#### Work to complete
Find where "Lemma extname_loop_app (l" appears in the entries below. That line and all lines after it, through the last, are to be duplicated exactly, with nothing else.
**** Information provided
(** *** [file delete] *)

Lemma guarded_unfold (P : Platform) (url key : string) (body : Client -> M unit) :
  guarded P url key body
  = (NewClient url key
       :: trace (try_catch (body (connect P url key)) report_and_exit),
     outcome (try_catch (body (connect P url key)) report_and_exit)).
Proof.
  unfold guarded, getStorageClient, bind; simpl.
  destruct (try_catch (body (connect P url key)) report_and_exit); reflexivity.
Qed.


Lemma printed_success_log (msgs : list string) :
  printed SuccessCh (map (Print LogCh) msgs) = [].
Proof. induction msgs; simpl; auto. Qed.

(** C7. [file delete <bucket> p1 ... pn] with [n >= 1], a credential and
    a bucket issues exactly one client call, [remove [p1; ...; pn]], the
    paths in command-line order; when the call succeeds the run reports
    "Deleted m file(s)" with [m] the number of entries the client
    returned, and ends with status 0. *)
Theorem file_delete_single_remove_reports_returned_count
    (P : Platform) (argv : FileCmd.FileArguments) (paths : list string) :
  FileCmd.action argv = "delete" ->
  Js.truthy_str (FileCmd.key argv) = true ->
  Js.truthy_str (FileCmd.bucket argv) = true ->
  FileCmd.args argv = Some paths ->
  paths <> [] ->
  calls (trace (FileCmd.handler P argv)) = [ Remove (FileCmd.bucket argv) paths ]
  /\ forall data : list FileObject,
      remove (connect P (FileCmd.url argv) (FileCmd.key argv))
             (FileCmd.bucket argv) paths = Ok data ->
      printed SuccessCh (trace (FileCmd.handler P argv))
      = [ "Deleted " ++ Js.string_of_nat (List.length data) ++ " file(s)" ]
      /\ exit_status (FileCmd.handler P argv) = 0%Z.
Proof.
  intros Hact Hkey Hbucket Hargs Hne.
  rewrite (file_handler_guarded P argv Hkey Hbucket).
  assert (Hdispatch :
    forall c, FileCmd.dispatch P c argv
              = FileCmd.deleteFiles P c (FileCmd.bucket argv) paths (FileCmd.json argv)).
  { intros c. unfold FileCmd.dispatch. rewrite Hact; pick_case.
    rewrite Hargs; simpl.
    destruct paths as [ | p rest ]; [ congruence | reflexivity ]. }
  split.
  - rewrite guarded_calls, Hdispatch. apply deleteFiles_answers.
  - intros data Hok.
    rewrite guarded_unfold, Hdispatch.
    unfold FileCmd.deleteFiles. rewrite Hok. run_op.
    all: rewrite ?printed_app, ?printed_success_log; simpl; split; reflexivity.
Qed.

Lemma file_delete_single_remove_reports_returned_count_witness :
  calls (trace (FileCmd.handler (Fixtures.platform Fixtures.ok_client)
                  (Fixtures.file_args "delete" (Some ["a.txt"; "b.txt"]) None None
                     false)))
  = [ Remove "test-bucket" ["a.txt"; "b.txt"] ]
  /\ printed SuccessCh
       (trace (FileCmd.handler (Fixtures.platform Fixtures.ok_client)
                 (Fixtures.file_args "delete" (Some ["a.txt"; "b.txt"]) None None
                    false)))
     = [ "Deleted 1 file(s)" ].
Proof.
  destruct (file_delete_single_remove_reports_returned_count
              (Fixtures.platform Fixtures.ok_client)
              (Fixtures.file_args "delete" (Some ["a.txt"; "b.txt"]) None None false)
              ["a.txt"; "b.txt"] eq_refl eq_refl eq_refl eq_refl)
    as (Hcalls & Hok).
  - discriminate.
  - split; [ exact Hcalls | ].
    apply (Hok Fixtures.removed eq_refl).
Defined.

(** *** [url signed-urls] *)

Lemma forEach_report_item (data : list SignedUrlItem) :
  forEach data UrlCmd.report_item
  = (map (Print LogCh) (flat_map entry_lines data), Ret tt).
Proof.
  induction data as [ | item rest IH ]; simpl; [ reflexivity | ].
  unfold bind. rewrite IH. rewrite map_app.
  unfold UrlCmd.report_item, entry_lines, UrlCmd.has_error.
  destruct (Js.truthy (item_error item)); reflexivity.
Qed.




End HandlerFacts.

(** ** Paths: only the last component counts *)

Module PathFacts.
Import Js NodePath Utils Conduct.
#[local] Open Scope string_scope.

Lemma list_ascii_of_append (a b : string) :
  list_ascii_of_string (a ++ b)
  = (list_ascii_of_string a ++ list_ascii_of_string b)%list.
Proof. induction a as [ | c a IH ]; simpl; [ reflexivity | now rewrite IH ]. Qed.

Lemma component_chars (dir name : string) :
  list_ascii_of_string (dir ++ "/" ++ name)
  = (list_ascii_of_string dir ++ "/"%char :: list_ascii_of_string name)%list.
Proof. now rewrite list_ascii_of_append. Qed.

Lemma component_rev (d n : list ascii) :
  rev (d ++ "/"%char :: n) = (rev n ++ "/"%char :: rev d)%list.
Proof. rewrite rev_app_distr; simpl. now rewrite <- app_assoc. Qed.

Lemma no_slash_rev (n : list ascii) :
  no_slash n = true -> no_slash (rev n) = true.
Proof.
  unfold no_slash. rewrite !forallb_forall. intros H c Hin.
  apply H. now apply in_rev.
Qed.

Lemma slice_component (d n : list ascii) (a b : Z) :
  (0 <= a)%Z ->
  slice (d ++ "/"%char :: n) (a + (Z.of_nat (List.length d) + 1))
        (b + (Z.of_nat (List.length d) + 1))
  = slice n a b.
Proof.
  intros Ha. unfold slice.
  replace (b + (Z.of_nat (List.length d) + 1) - (a + (Z.of_nat (List.length d) + 1)))%Z
    with (b - a)%Z by lia.
  f_equal.
  replace (Z.to_nat (a + (Z.of_nat (List.length d) + 1)))
    with (List.length (d ++ ["/"%char]) + Z.to_nat a)%nat
    by (rewrite length_app; simpl; lia).
  replace (d ++ "/"%char :: n)%list with ((d ++ ["/"%char]) ++ n)%list
    by (now rewrite <- app_assoc).
  now rewrite skipn_app, skipn_all2, Nat.add_comm, Nat.add_sub by lia.
Qed.

(** *** basename *)

Lemma basename_loop_skip (l rest : list ascii) :
  no_slash l = true ->
  forall (i s e : Z) (m : bool),
    e <> (-1)%Z ->
    basename_loop (l ++ rest) i (mkBase s e m)
    = basename_loop rest (i - Z.of_nat (List.length l)) (mkBase s e m).
Proof.
  intros Hl. induction l as [ | c l IH ]; intros i s e m He.
  - simpl. f_equal. lia.
  - simpl in Hl. apply andb_prop in Hl as [Hc Hl].
    apply negb_true_iff in Hc.
    cbn [app basename_loop]. rewrite Hc. cbn [b_end].
    destruct (Z.eqb_spec e (-1)); [ contradiction | ].
    rewrite (IH Hl) by assumption. f_equal.
    rewrite length_cons. lia.
Qed.

Lemma basename_loop_last (l rest : list ascii) (i s : Z) :
  l <> [] ->
  no_slash l = true ->
  (0 <= i)%Z ->
  basename_loop (l ++ rest) i (mkBase s (-1) true)
  = basename_loop rest (i - Z.of_nat (List.length l)) (mkBase s (i + 1) false).
Proof.
  intros Hne Hl Hi. destruct l as [ | c l ]; [ contradiction | ].
  simpl in Hl. apply andb_prop in Hl as [Hc Hl].
  apply negb_true_iff in Hc.
  cbn [app basename_loop]. rewrite Hc. cbn [b_end b_start]. simpl (_ =? _)%Z.
  rewrite (basename_loop_skip l rest Hl) by lia.
  f_equal. rewrite length_cons. lia.
Qed.

Lemma nonempty_rev (n : list ascii) : n <> [] -> rev n <> [].
Proof.
  intros Hn E. apply Hn. rewrite <- (rev_involutive n). now rewrite E.
Qed.

Lemma basename_state_plain (n : list ascii) :
  n <> [] ->
  no_slash n = true ->
  basename_loop (rev n) (Z.of_nat (List.length n) - 1) (mkBase 0 (-1) true)
  = mkBase 0 (Z.of_nat (List.length n)) false.
Proof.
  intros Hn Hns.
  assert (Hlen : (0 < List.length n)%nat) by (destruct n; simpl; [ congruence | lia ]).
  rewrite <- (app_nil_r (rev n)).
  rewrite basename_loop_last
    by (auto using nonempty_rev, no_slash_rev; lia).
  cbn [basename_loop]. f_equal. lia.
Qed.

Lemma basename_state_component (d n : list ascii) :
  n <> [] ->
  no_slash n = true ->
  basename_loop (rev (d ++ "/"%char :: n))
    (Z.of_nat (List.length (d ++ "/"%char :: n)) - 1) (mkBase 0 (-1) true)
  = mkBase (0 + (Z.of_nat (List.length d) + 1))
           (Z.of_nat (List.length n) + (Z.of_nat (List.length d) + 1)) false.
Proof.
  intros Hn Hns.
  assert (Hlen : (0 < List.length n)%nat) by (destruct n; simpl; [ congruence | lia ]).
  rewrite component_rev, basename_loop_last
    by (auto using nonempty_rev, no_slash_rev; rewrite length_app; simpl; lia).
  rewrite length_rev. cbn [basename_loop].
  change (is_slash "/") with true. cbn [b_matchedSlash negb b_end].
  f_equal; rewrite length_app; simpl; lia.
Qed.

Lemma slice_whole (n : list ascii) : slice n 0 (Z.of_nat (List.length n)) = n.
Proof.
  unfold slice.
  replace (Z.to_nat (Z.of_nat (List.length n) - 0)) with (List.length n) by lia.
  simpl. apply firstn_all.
Qed.

Lemma nonempty_chars (name : string) :
  name <> "" -> list_ascii_of_string name <> [].
Proof.
  intros Hne E. apply Hne.
  rewrite <- (string_of_list_ascii_of_string name). now rewrite E.
Qed.

(** The base name of a path is its last component: a non-empty name
    without separator is its own base name, and stays the base name
    whatever directory is put in front of it. *)
Lemma basename_component (dir name : string) :
  name <> "" ->
  no_slash (list_ascii_of_string name) = true ->
  basename name = name /\ basename (dir ++ "/" ++ name) = name.
Proof.
  intros Hne Hns. pose proof (nonempty_chars name Hne) as Hn.
  assert (Hlen : (0 < List.length (list_ascii_of_string name))%nat)
    by (destruct (list_ascii_of_string name); simpl; [ congruence | lia ]).
  split.
  - unfold basename; cbv zeta.
    rewrite basename_state_plain by assumption. cbn [b_end b_start].
    destruct (Z.eqb_spec (Z.of_nat (List.length (list_ascii_of_string name))) (-1));
      [ lia | ].
    rewrite slice_whole. apply string_of_list_ascii_of_string.
  - unfold basename; cbv zeta. rewrite component_chars.
    rewrite basename_state_component by assumption. cbn [b_end b_start].
    match goal with |- context [ (?x =? -1)%Z ] =>
      destruct (Z.eqb_spec x (-1)); [ lia | ] end.
    rewrite slice_component by lia.
    rewrite slice_whole. apply string_of_list_ascii_of_string.
Qed.

(** *** extname *)

Ltac decide_tests :=
  repeat (cbn [startDot startPart end_ matchedSlash preDotState negb] in *;
          match goal with
          | |- context [ (?x =? ?y)%Z ] =>
              destruct (Z.eqb_spec x y);
              cbn [startDot startPart end_ matchedSlash preDotState negb] in *;
              try (exfalso; lia)
          end);
  cbn [startDot startPart end_ matchedSlash preDotState negb] in *.

Lemma ext_step_shift (c : ascii) (i k : Z) (st : ExtState) :
  (0 <= i)%Z -> (0 <= k)%Z -> ext_wf st ->
  ext_step c (i + k) (shift_ext k st) = shift_ext k (ext_step c i st)
  /\ ext_wf (ext_step c i st).
Proof.
  intros Hi Hk [Hsd He]. destruct st as [sd sp e ms pd].
  unfold ext_step, shift_ext, ext_wf in *; simpl in *.
  destruct (Z.eqb_spec e (-1)) as [ -> | He' ];
    destruct (Z.eqb_spec sd (-1)) as [ -> | Hsd' ];
    destruct (Z.eqb_spec pd 1) as [ -> | Hpd ];
    destruct (is_dot c); decide_tests;
    (split; [ try reflexivity; f_equal; lia | lia ]).
Qed.

Lemma extname_loop_shift (l : list ascii) (k : Z) :
  no_slash l = true -> (0 <= k)%Z ->
  forall (i : Z) (st : ExtState),
    (Z.of_nat (List.length l) <= i + 1)%Z ->
    ext_wf st ->
    extname_loop l (i + k) (shift_ext k st) = shift_ext k (extname_loop l i st).
Proof.
  intros Hl Hk. induction l as [ | c l IH ]; intros i st Hlen Hwf.
  - reflexivity.
  - simpl in Hl. apply andb_prop in Hl as [Hc Hl]. apply negb_true_iff in Hc.
    rewrite length_cons in Hlen.
    cbn [extname_loop]. rewrite Hc.
    destruct (ext_step_shift c i k st) as [Hstep Hwf']; [ lia | lia | exact Hwf | ].
    rewrite Hstep.
    replace (i + k - 1)%Z with (i - 1 + k)%Z by lia.
    apply (IH Hl); [ lia | exact Hwf' ].
Qed.

Lemma extname_loop_app (l rest : list ascii) :
  no_slash l = true ->
  forall (i : Z) (st : ExtState),
    extname_loop (l ++ rest) i st
    = extname_loop rest (i - Z.of_nat (List.length l)) (extname_loop l i st).
Proof.
  intros Hl. induction l as [ | c l IH ]; intros i st.
  - simpl. f_equal. lia.
  - simpl in Hl. apply andb_prop in Hl as [Hc Hl]. apply negb_true_iff in Hc.
    cbn [app extname_loop]. rewrite Hc, (IH Hl). f_equal.
    rewrite length_cons. lia.
Qed.

Lemma ext_step_unmatched (c : ascii) (i : Z) (st : ExtState) :
  end_ st = (-1)%Z \/ matchedSlash st = false ->
  matchedSlash (ext_step c i st) = false.
Proof.
  destruct st as [sd sp e ms pd]. unfold ext_step; simpl.
  intros [ -> | -> ]; destruct (is_dot c); decide_tests; reflexivity.
Qed.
********
#### Solution to this exercise
Lemma extname_loop_app (l rest : list ascii) :
  no_slash l = true ->
  forall (i : Z) (st : ExtState),
    extname_loop (l ++ rest) i st
    = extname_loop rest (i - Z.of_nat (List.length l)) (extname_loop l i st).
Proof.
  intros Hl. induction l as [ | c l IH ]; intros i st.
  - simpl. f_equal. lia.
  - simpl in Hl. apply andb_prop in Hl as [Hc Hl]. apply negb_true_iff in Hc.
    cbn [app extname_loop]. rewrite Hc, (IH Hl). f_equal.
    rewrite length_cons. lia.
Qed.

Lemma ext_step_unmatched (c : ascii) (i : Z) (st : ExtState) :
  end_ st = (-1)%Z \/ matchedSlash st = false ->
  matchedSlash (ext_step c i st) = false.
Proof.
  destruct st as [sd sp e ms pd]. unfold ext_step; simpl.
  intros [ -> | -> ]; destruct (is_dot c); decide_tests; reflexivity.
Qed.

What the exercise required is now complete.